── Exercise input

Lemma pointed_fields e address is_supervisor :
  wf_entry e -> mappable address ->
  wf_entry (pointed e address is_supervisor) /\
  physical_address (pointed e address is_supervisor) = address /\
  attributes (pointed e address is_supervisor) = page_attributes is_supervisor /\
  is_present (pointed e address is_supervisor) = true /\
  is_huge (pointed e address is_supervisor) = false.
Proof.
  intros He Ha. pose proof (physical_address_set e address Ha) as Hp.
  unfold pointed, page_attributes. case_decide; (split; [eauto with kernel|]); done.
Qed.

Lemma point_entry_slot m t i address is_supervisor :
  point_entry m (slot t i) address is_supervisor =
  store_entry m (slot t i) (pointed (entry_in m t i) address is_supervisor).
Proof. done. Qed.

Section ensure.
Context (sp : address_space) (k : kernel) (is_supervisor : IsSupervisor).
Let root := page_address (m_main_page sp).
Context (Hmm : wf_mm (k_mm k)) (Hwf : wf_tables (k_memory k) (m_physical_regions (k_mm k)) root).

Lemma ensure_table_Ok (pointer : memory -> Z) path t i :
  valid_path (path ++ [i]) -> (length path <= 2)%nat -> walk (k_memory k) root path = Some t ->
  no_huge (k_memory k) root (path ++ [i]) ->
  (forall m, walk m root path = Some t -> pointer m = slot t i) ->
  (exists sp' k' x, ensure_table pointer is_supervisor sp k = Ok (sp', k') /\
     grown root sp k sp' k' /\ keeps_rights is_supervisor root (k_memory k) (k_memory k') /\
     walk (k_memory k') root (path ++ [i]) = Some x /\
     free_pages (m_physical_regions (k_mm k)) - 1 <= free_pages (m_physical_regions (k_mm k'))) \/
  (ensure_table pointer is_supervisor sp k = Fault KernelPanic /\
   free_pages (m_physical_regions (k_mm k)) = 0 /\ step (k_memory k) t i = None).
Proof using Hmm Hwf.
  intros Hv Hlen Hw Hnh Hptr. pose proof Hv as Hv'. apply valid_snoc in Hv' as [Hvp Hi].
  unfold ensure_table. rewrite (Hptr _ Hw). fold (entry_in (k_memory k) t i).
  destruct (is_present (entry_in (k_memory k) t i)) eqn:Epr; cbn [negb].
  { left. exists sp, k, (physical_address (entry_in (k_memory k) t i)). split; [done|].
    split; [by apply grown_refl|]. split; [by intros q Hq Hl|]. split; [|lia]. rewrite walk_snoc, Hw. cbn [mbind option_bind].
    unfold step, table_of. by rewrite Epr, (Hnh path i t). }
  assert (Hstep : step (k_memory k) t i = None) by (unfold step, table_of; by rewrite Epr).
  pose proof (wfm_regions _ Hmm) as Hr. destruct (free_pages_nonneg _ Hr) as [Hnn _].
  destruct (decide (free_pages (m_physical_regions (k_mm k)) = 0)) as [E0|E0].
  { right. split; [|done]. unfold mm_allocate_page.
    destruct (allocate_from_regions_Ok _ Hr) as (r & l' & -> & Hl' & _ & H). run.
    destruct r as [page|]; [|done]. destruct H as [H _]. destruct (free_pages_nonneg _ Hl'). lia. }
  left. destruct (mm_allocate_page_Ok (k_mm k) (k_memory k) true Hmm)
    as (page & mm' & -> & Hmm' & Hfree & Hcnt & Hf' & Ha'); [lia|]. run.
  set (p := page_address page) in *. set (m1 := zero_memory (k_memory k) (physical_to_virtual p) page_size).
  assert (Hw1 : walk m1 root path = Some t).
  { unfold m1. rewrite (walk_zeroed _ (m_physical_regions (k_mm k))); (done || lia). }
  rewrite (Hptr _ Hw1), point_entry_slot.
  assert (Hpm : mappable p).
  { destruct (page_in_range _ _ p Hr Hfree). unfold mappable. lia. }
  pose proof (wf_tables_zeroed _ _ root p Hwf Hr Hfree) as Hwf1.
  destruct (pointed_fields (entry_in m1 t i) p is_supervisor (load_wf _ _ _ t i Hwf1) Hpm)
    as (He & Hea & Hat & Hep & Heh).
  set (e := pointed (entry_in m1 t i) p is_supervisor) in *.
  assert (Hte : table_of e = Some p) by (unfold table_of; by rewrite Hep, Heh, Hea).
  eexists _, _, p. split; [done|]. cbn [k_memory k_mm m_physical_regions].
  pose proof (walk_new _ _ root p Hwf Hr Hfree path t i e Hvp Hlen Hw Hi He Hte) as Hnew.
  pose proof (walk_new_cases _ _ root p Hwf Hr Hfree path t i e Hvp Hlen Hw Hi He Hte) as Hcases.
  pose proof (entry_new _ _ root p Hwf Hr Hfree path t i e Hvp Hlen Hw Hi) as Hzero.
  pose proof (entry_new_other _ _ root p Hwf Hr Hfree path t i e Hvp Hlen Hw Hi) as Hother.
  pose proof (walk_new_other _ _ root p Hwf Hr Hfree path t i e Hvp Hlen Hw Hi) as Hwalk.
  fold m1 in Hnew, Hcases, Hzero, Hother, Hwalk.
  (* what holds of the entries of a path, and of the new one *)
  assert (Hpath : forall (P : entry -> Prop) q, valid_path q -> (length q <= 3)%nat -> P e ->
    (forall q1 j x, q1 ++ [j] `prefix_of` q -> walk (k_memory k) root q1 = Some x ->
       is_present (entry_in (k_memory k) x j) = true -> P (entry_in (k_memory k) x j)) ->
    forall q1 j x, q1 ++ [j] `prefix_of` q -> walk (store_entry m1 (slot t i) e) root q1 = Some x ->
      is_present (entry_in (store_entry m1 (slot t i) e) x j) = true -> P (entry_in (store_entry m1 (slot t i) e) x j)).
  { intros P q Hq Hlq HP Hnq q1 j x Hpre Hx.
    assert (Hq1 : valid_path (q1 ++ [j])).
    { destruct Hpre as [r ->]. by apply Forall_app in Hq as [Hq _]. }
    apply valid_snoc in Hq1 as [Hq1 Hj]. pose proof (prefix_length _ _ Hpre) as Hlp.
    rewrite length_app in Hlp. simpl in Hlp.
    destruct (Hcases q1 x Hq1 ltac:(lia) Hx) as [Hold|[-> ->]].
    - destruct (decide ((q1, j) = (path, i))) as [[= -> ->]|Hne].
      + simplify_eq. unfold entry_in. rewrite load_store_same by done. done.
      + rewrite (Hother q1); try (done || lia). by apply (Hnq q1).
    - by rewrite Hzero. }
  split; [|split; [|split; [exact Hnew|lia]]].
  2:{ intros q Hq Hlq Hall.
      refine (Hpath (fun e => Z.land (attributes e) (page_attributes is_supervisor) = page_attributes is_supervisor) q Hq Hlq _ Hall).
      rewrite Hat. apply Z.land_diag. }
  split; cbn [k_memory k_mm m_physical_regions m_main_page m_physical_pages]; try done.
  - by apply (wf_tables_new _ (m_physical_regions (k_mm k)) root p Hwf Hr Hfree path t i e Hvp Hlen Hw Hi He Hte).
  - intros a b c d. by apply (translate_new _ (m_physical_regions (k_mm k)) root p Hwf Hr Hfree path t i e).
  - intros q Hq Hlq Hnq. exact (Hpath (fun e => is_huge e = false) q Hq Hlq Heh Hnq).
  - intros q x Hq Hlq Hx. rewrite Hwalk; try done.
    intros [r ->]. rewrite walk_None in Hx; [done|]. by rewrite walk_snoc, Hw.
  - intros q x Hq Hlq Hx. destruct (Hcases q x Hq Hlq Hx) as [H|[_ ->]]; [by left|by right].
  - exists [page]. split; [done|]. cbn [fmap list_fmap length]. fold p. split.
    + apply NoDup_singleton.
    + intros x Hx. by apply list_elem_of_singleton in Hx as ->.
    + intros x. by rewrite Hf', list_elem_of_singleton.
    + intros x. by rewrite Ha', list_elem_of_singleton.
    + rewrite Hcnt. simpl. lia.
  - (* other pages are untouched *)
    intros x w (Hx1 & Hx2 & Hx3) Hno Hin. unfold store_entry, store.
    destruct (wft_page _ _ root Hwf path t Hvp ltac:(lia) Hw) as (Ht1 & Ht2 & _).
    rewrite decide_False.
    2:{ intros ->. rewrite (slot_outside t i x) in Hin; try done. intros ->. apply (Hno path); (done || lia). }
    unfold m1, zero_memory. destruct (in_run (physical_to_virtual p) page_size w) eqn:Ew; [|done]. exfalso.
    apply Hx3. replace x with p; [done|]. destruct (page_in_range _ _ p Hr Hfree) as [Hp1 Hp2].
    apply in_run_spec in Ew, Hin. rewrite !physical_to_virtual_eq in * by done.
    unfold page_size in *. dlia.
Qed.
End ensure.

────

__What you have to do__
Above are the records; from them, give again exactly the lines from the one containing "destruct (wft_page _" through the one containing "unfold m1, zero_memory.", both included.

__Written answer__
    destruct (wft_page _ _ root Hwf path t Hvp ltac:(lia) Hw) as (Ht1 & Ht2 & _).
    rewrite decide_False.
    2:{ intros ->. rewrite (slot_outside t i x) in Hin; try done. intros ->. apply (Hno path); (done || lia). }
    unfold m1, zero_memory. destruct (in_run (physical_to_virtual p) page_size w) eqn:Ew; [|done]. exfalso.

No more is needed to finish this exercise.